Why Apple needs an ‘iPad Pro’

“The iPad — and tablets in general — are usurping the Mac/PC space,” Jean-Louis Gassée writes for MondayNote. “In the media consumption domain, the war is all but won. But when we take a closer look at the iPad ‘Pro.’ we see that Apple’s tablet is far from realizing its ‘professional’ potential.”

For example, can I compose this Monday Note on an iPad? Answering in the affirmative would be to commit the Third Lie of Computing: You Can Do It. (The first two are Of Course It’s Compatible and Chief, We’ll be in Golden Master by Monday),” Gassée writes. “I do research on the Web and accumulate documents… On a PC or Mac, saving a Web page to Evernote for future reference takes a right click (or a two finger tap). On an iPad, things get complicated. The Share button in Safari gives me two clumsy choices: I can mail the page to my Evernote account, or I can Copy the URL, launch Evernote, paste the URL, compose a title for the note I just created, and perhaps add a few tags.”

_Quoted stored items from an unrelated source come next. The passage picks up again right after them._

Inductive AuthError :=
  | MarshalFailed (e : string)       (* "failed to marshal request" *)
  | SendFailed (e : string)          (* "failed to send auth request" *)
  | WaitTimedOut                     (* "timeout waiting for auth response" *)
  | ReadFailed (e : string)          (* "failed to read auth response" *)
  | InvalidToken (e : string)        (* "invalid token" *)
  | NoResponse.                      (* "no response received for token validation" *)

(** The outcome of a call: what it returns, the ids of the messages it
    acknowledged, and how long it waited on the response stream. *)
Record Validation := mkValidation {
  result : option User + AuthError;
  acked : list string;
  waited : Z
}.

(** The loops over the messages read: the first one that decodes to a
    response with the awaited id. *)
Fixpoint findResponse (env : AuthEnv) (requestID : string) (messages : list Message)
  : option (Message * AuthValidationResponse) :=
  match messages with
  | [] => None
  | message :: rest =>
      match Data message with
      | None => findResponse env requestID rest
      | Some data =>
          match unmarshal env data with
          | None => findResponse env requestID rest
          | Some response =>
              if String.eqb (RequestID response) requestID
              then Some (message, response)
              else findResponse env requestID rest
          end
      end
  end.
Class Engine (E : Type) : Type := {
  (** [time.time()] *)
  time_time : E -> Z;
  (** [duckdb.connect(path, config=..., read_only=...)] *)
  duckdb_connect : string -> gmap string config_value -> bool -> E -> (string + handle) * E;
  (** [conn.execute(sql)] *)
  conn_execute : handle -> string -> E -> (string + cursor) * E;
  (** [conn.close()]; [Some msg] when it raises *)
  conn_close : handle -> E -> option string * E;
  (** [asyncio.sleep(secs)] *)
  asyncio_sleep : Z -> E -> E
}.

Inductive event : Type :=
| EvConnect (path : string) (read_only : bool) (res : string + handle)
| EvExecute (h : handle) (sql : string) (res : string + cursor)
| EvClose (h : handle) (res : option string)
| EvSleep (secs : Z).

Inductive db_kind : Type := duckdb | motherduck.

Definition db_kind_eqb (a b : db_kind) : bool :=
  match a, b with
  | duckdb, duckdb | motherduck, motherduck => true
  | _, _ => false
  end.

(** ** Target resolution *)

Definition missing_token_message : string :=
  "Please set the `motherduck_token` as an environment variable or pass it as an argument with `--motherduck-token` when using `md:` as db_path.".

(** [os.getenv(name)] *)
Definition os_getenv (environ : gmap string string) (name : string) : option string :=
  environ !! name.

(** [DatabaseClient._resolve_db_path_type] *)
Definition _resolve_db_path_type (environ : gmap string string)
    (db_path : string) (motherduck_token : option string) (saas_mode : bool)
  : exn + (string * db_kind) :=
  if startswith db_path "md:" then
    match nonempty motherduck_token with
    | Some token =>
        if saas_mode then
          inr (db_path ++ "?motherduck_token=" ++ token ++ "&saas_mode=true", motherduck)
        else
          inr (db_path ++ "?motherduck_token=" ++ token, motherduck)
    | None =>
        match nonempty (os_getenv environ "motherduck_token") with
        | Some token => inr (db_path ++ "?motherduck_token=" ++ token, motherduck)
        | None => inl (ValueError missing_token_message)
        end
    end
  else if String.eqb db_path ":memory:" then
    inr (db_path, duckdb)
  else
    inr (db_path, duckdb).

(** The single-attach step of [DatabaseClient.__init__] (lines 49-52). *)
Definition add_single_attach (db_path : string) : string :=
  if contains "?" db_path then db_path ++ "&single_attach=true"
  else db_path ++ "?single_attach=true".

(** ** The client *)

Record DatabaseClient : Type := Client {
  _read_only : bool;
  db_path : string;
  db_type : db_kind;
  conn : option handle;
  _last_health_check : Z;
  _health_check_interval : Z;
  _max_retries : Z;
  _retry_delay : Z;
  _connection_config : gmap string config_value
}.

Definition set_conn (c : DatabaseClient) (v : option handle) : DatabaseClient :=
  Client (_read_only c) (db_path c) (db_type c) v (_last_health_check c)
         (_health_check_interval c) (_max_retries c) (_retry_delay c)
         (_connection_config c).

Definition set_last_health_check (c : DatabaseClient) (t : Z) : DatabaseClient :=
  Client (_read_only c) (db_path c) (db_type c) (conn c) t
         (_health_check_interval c) (_max_retries c) (_retry_delay c)
         (_connection_config c).

(** [range(n)] *)
Definition range (n : Z) : list Z := map Z.of_nat (seq 0 (Z.to_nat n)).

Inductive loop_ctl : Type := Break | Continue.

(** ** State and exceptions *)

Section Monad.

Context {E : Type}.

(** The process as one call sees it: the object, the engine, [os.environ]
    and the engine calls made so far. *)
Record state : Type := State {
  self : DatabaseClient;
  engine : E;
  environ : gmap string string;
  trace : list event
}.

Definition with_self (s : state) (c : DatabaseClient) : state :=
  State c (engine s) (environ s) (trace s).

Definition M (A : Type) : Type := state -> (exn + A) * state.

Definition ret {A} (a : A) : M A := fun s => (inr a, s).

Definition raise {A} (e : exn) : M A := fun s => (inl e, s).

Definition bind {A B} (m : M A) (k : A -> M B) : M B :=
  fun s =>
    match m s with
    | (inl e, s') => (inl e, s')
    | (inr a, s') => k a s'
    end.

(** [try: m except Exception as e: handler e] *)
Definition try_except {A} (m : M A) (handler : exn -> M A) : M A :=
  fun s =>
    match m s with
    | (inl e, s') => handler e s'
    | (inr a, s') => (inr a, s')
    end.

(** [try: m finally: cleanup]; an exception of [cleanup] replaces the
    outcome of [m]. *)
Definition try_finally {A} (m : M A) (cleanup : M unit) : M A :=
  fun s =>
    match m s with
    | (r, s') =>
        match cleanup s' with
        | (inl e, s'') => (inl e, s'')
        | (inr _, s'') => (r, s'')
        end
    end.

Definition get_self : M DatabaseClient := fun s => (inr (self s), s).

Definition put_self (c : DatabaseClient) : M unit := fun s => (inr tt, with_self s c).

(** [for x in xs: body x], where the body says whether it ran into [break]. *)
Fixpoint for_each {A} (xs : list A) (body : A -> M loop_ctl) : M unit :=
  match xs with
  | [] => ret tt
  | x :: xs' =>
      bind (body x) (fun ctl =>
        match ctl with
        | Break => ret tt
        | Continue => for_each xs' body
        end)
  end.
(** X5. Tier, risk, class, position and distance are recomputed in every
    cycle: when a batch that passes the entry test holds exactly one
    detection of an identity, and that detection is within range, the
    identity's record after the cycle is the one built from this detection
    and the identity's previous record.  Its [lastAnnounced] is stamped with
    the time of the cycle exactly when the candidate the cycle retained
    belongs to this identity and [speak] accepted it; that candidate is then
    the one built from this very detection.  When [speak] accepts, the
    synthesizer receives the candidate's message and [lastSpeechTime] is
    set; when it does not, or no candidate is retained, the synthesizer and
    [lastSpeechTime] are left alone.  The record carries the detection's
    tier and risk and the time of the cycle. *)
Theorem record_is_recomputed (now nowSpeak : Z) (l1 l2 : list Det.t) (det : Det.t)
    (w : World)
    (Hactive : voiceActive w = true) (Hready : voiceReady w = true)
    (Hunique : forall d, d ∈ l1 ++ l2 -> trackIdOf d <> trackIdOf det)
    (Hrange : levelOf det <> CLEAR) :
  let prev := objectState w !! trackIdOf det in
  let w' := processDetections now nowSpeak (l1 ++ det :: l2) w in
  let best :=
    pick None (proposals now (objectState w) (sortDetections (l1 ++ det :: l2))) in
  let spoken :=
    match best with
    | Some a =>
        (speak nowSpeak (Ann.message a)
               (if Ann.isCritical a then critical else normal) w).1
    | None => false
    end in
  let mine :=
    match best with
    | Some a => bool_decide (Ann.trackId a = trackIdOf det)
    | None => false
    end in
  objectState w' !! trackIdOf det
  = Some (if spoken && mine
          then Obj.setLastAnnounced now (updatedState now prev det)
          else updatedState now prev det)
  /\ (forall a, best = Some a -> Ann.trackId a = trackIdOf det ->
        candidate now prev det = Some a)
  /\ (spoken = true ->
      exists a, best = Some a
        /\ synthCalls w'
           = synthCalls w
             ++ (if Ann.isCritical a then [Cancel; Speak (Ann.message a)]
                 else [Speak (Ann.message a)])
        /\ lastSpeechTime w' = nowSpeak)
  /\ (spoken = false ->
      synthCalls w' = synthCalls w /\ lastSpeechTime w' = lastSpeechTime w)
  /\ exists r,
       objectState w' !! trackIdOf det = Some r
       /\ (r = updatedState now prev det
           \/ r = Obj.setLastAnnounced now (updatedState now prev det))
       /\ Obj.level r = levelOf det /\ Obj.risk r = riskOf det
       /\ Obj.lastSeen r = now.
Proof.
  intros prev w' best spoken mine.
  assert (Hbatch : l1 ++ det :: l2 <> []) by (destruct l1; discriminate).
  destruct (processDetections_run now nowSpeak _ w Hactive Hready Hbatch) as [Hloop Hrun].
  assert (Hin : det ∈ sortDetections (l1 ++ det :: l2))
    by (apply sortDetections_elem; set_solver).
  apply list_elem_of_split in Hin as (s1 & s2 & Hs).
  pose proof (sortDetections_perm (l1 ++ det :: l2)) as Hperm.
  rewrite Hs in Hperm. apply Permutation_app_inv in Hperm.
  assert (Hsorted : forall d, d ∈ s1 ++ s2 -> trackIdOf d <> trackIdOf det)
    by (intros d Hd; apply Hunique; by rewrite <- Hperm).
  assert (Hfold : fold_left (advance now) (sortDetections (l1 ++ det :: l2))
                    (objectState w) !! trackIdOf det
                  = Some (updatedState now prev det))
    by (rewrite Hs; by apply fold_advance_unique).
  assert (Hswept : cleanup now (list_to_set (trackIdOf <$> l1 ++ det :: l2))
                     (fold_left (advance now) (sortDetections (l1 ++ det :: l2))
                        (objectState w)) !! trackIdOf det
                   = Some (updatedState now prev det)).
  { apply cleanup_lookup. split; [ assumption | left ].
    rewrite elem_of_list_to_set, list_elem_of_fmap. exists det. set_solver. }
  assert (Hbest : announcement (runLoop now w (l1 ++ det :: l2)) = best)
    by (rewrite Hloop; reflexivity).
  assert (Hmain :
    objectState w' !! trackIdOf det
    = Some (if spoken && mine
            then Obj.setLastAnnounced now (updatedState now prev det)
            else updatedState now prev det)
    /\ (spoken = true ->
        exists a, best = Some a
          /\ synthCalls w'
             = synthCalls w
               ++ (if Ann.isCritical a then [Cancel; Speak (Ann.message a)]
                   else [Speak (Ann.message a)])
          /\ lastSpeechTime w' = nowSpeak)
    /\ (spoken = false ->
        synthCalls w' = synthCalls w /\ lastSpeechTime w' = lastSpeechTime w)).
  { subst w'. rewrite Hrun, Hbest. subst spoken mine.
    destruct best as [a|]; cbn [announce].
    2:{ cbn. split; [ exact Hswept | ]. split; [ discriminate | by intros _ ]. }
    rewrite speak_setObjectState.
    destruct (speak_cases nowSpeak (Ann.message a)
                (if Ann.isCritical a then critical else normal) w) as [E|E];
      rewrite E; cbn [fst snd].
    - cbn. split; [ exact Hswept | ]. split; [ discriminate | by intros _ ].
    - cbn [setObjectState objectState synthCalls lastSpeechTime andb].
      split; [ | split; [ | discriminate ] ].
      + rewrite lookup_alter.
        destruct (decide (Ann.trackId a = trackIdOf det)) as [Hid|Hid].
        * rewrite (bool_decide_eq_true_2 _ Hid), Hid, Hswept. reflexivity.
        * rewrite (bool_decide_eq_false_2 _ Hid). exact Hswept.
      + intros _. exists a. split; [ reflexivity | ].
        split; [ | reflexivity ]. by destruct (Ann.isCritical a). }
  destruct Hmain as (Hlook & Hyes & Hno).
  split; [ exact Hlook | ]. split; [ | split; [ exact Hyes | split; [ exact Hno | ] ] ].
  - intros a Ha Hid. subst best. apply pick_winner, winner_elem in Ha.
    rewrite Hs in Ha. by apply (proposals_unique now s1 s2).
  - eexists. split; [ exact Hlook | ].
    destruct (spoken && mine); [ split; [ by right | by repeat split ]
                               | split; [ by left | by repeat split ] ].
Qed.

Lemma record_is_recomputed_witness :
  exists r,
    objectState (processDetections 101000 101000 [personClose; detAt "car" 1] afterCar)
      !! inr "person_c" = Some r
    /\ Obj.level r = VERY_CLOSE /\ Obj.lastSeen r = 101000%Z
    /\ Obj.lastAnnounced r = 101000%Z
    /\ synthCalls (processDetections 101000 101000 [personClose; detAt "car" 1] afterCar)
       = synthCalls afterCar ++ [Cancel; Speak "Careful. Person ahead."].
Proof.
  destruct (record_is_recomputed 101000 101000 [] [detAt "car" 1] personClose
              afterCar eq_refl eq_refl) as (Hlook & _ & Hyes & _ & _).
  - intros d Hd. apply list_elem_of_singleton in Hd as ->. discriminate.
  - discriminate.
  - destruct (Hyes eq_refl) as (a & Ha & Hcalls & _).
    eexists. split; [ exact Hlook | ].
    split; [ reflexivity | ]. split; [ reflexivity | ]. split; [ reflexivity | ].
    etrans; [ exact Hcalls | ]. vm_compute in Ha. injection Ha as <-. reflexivity.
Defined.

(** X6. An identity that does not occur in the batch of a cycle that passes
    the entry test has its record left exactly as it was when it was last
    seen at most 5000 ms before the cycle, and has no record afterwards
    when it was last seen longer ago or had none. *)
Theorem absent_identity_kept_or_evicted (now nowSpeak : Z)
    (detections : list Det.t) (w : World) (id : TrackId)
    (Hactive : voiceActive w = true) (Hready : voiceReady w = true)
    (Hbatch : detections <> [])
    (Habsent : forall d, d ∈ detections -> trackIdOf d <> id) :
  objectState (processDetections now nowSpeak detections w) !! id
  = match objectState w !! id with
    | Some r => if (5000 <? now - Obj.lastSeen r)%Z then None else Some r
    | None => None
    end.
Proof.
  destruct (processDetections_run now nowSpeak detections w Hactive Hready Hbatch)
    as [Hloop ->].
  rewrite announce_lookup_other.
  - cbn.
    assert (Hfold : fold_left (advance now) (sortDetections detections) (objectState w)
                      !! id = objectState w !! id).
    { apply fold_advance_absent. intros d Hd. by apply Habsent, sortDetections_elem. }
    assert (Hid : id ∉ (list_to_set (trackIdOf <$> detections) : gset TrackId)).
    { rewrite elem_of_list_to_set, list_elem_of_fmap.
      intros (d & -> & Hd). by apply (Habsent d). }
    destruct (objectState w !! id) as [r|] eqn:Hold.
    + destruct (Z.ltb_spec 5000 (now - Obj.lastSeen r)).
      * by apply (cleanup_evicts _ _ _ _ r).
      * apply cleanup_lookup. split; [ assumption | right; lia ].
    + destruct (cleanup _ _ _ !! id) as [r|] eqn:E; [ | reflexivity ].
      apply cleanup_lookup in E as [E _]. congruence.
  - intros a Ha. rewrite Hloop in Ha. cbn [announcement] in Ha.
    destruct (retained_candidate now detections w a Ha)
      as ((det & prev & Hdet & Hc & _) & _).
    destruct (candidate_inv _ _ _ _ Hc) as (-> & _).
    by apply Habsent.
Qed.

Gassée writes, “For starters — and to belabor the obvious — I can’t open multiple windows. iOS uses the ‘one thing at a time’ model. I can’t select/drag/drop, I have to switch from Pages to Evernote or Safari, select and copy a quote, and then switch back to the document and paste… Things get worse for graphics. On the iPad, I can’t take a partial screenshot. I can take a full screenshot by simultaneously pressing the Home and Sleep buttons, or I can tap on a picture in Safari and select Save. In both cases, the screenshot ends up in the Photos app where I can perform some amount of cropping and enhancing, followed by a Copy, then switch back to Pages and Paste into my opus.”

“The best news is that Apple has, finally, some competition when it comes to User Experience. For example, tablets that run Microsoft or Google software let users slide the current window to show portions of another one below, making it easier to select parts of a document and drop them into another. (Come to think of it, the sliding Notifications ‘drawer’ on the iPad and iPhone isn’t too far off),” Gassée writes. “This competition might spur Apple to move the already very successful iPad into authentically ‘Pro’ territory.”

Much more in the full article – recommended – here.

MacDailyNews Take: The problem is iOS, not the iPad, insofar as its progress has been retarded by, we surmise, Scott Forstall’s little exercise in fiefdom building or maybe just complacency in the face of inept competition. If the former, that’s been dealt with; if the latter, that should have evaporated by now.

We sincerely hope to see iOS progress much faster going forward. Push the envelope, Apple! The leap from iOS 6 to iOS 7 should be closer to the leap from iPhone OS 1.0 to iOS 4 than it was from iOS 5 to iOS 6 or we will – as most competent iOS users should – be displeased.

If the OS can multitask (it can), how about letting us really multitask, Apple? Four-finger swiping between open apps is cute and all, but the fact that we still reflexively turn to our Macs just to do mundane things like compose blog posts that contain anything more than simple text with one or two hyperlinks is a neon sign that basic iOS functionality needs work. Yes, as Gassée says, You Can Do It, but until Apple makes us Want To Do It, iOS won’t have realized its full potential.

Currently, as Steve said they would be, iOS/iPad is the car and OS X/Mac is the truck. iOS/iPad needs to become more of an SUV, so that we don’t want to park it and jump in our trucks just to accomplish some rather simple work.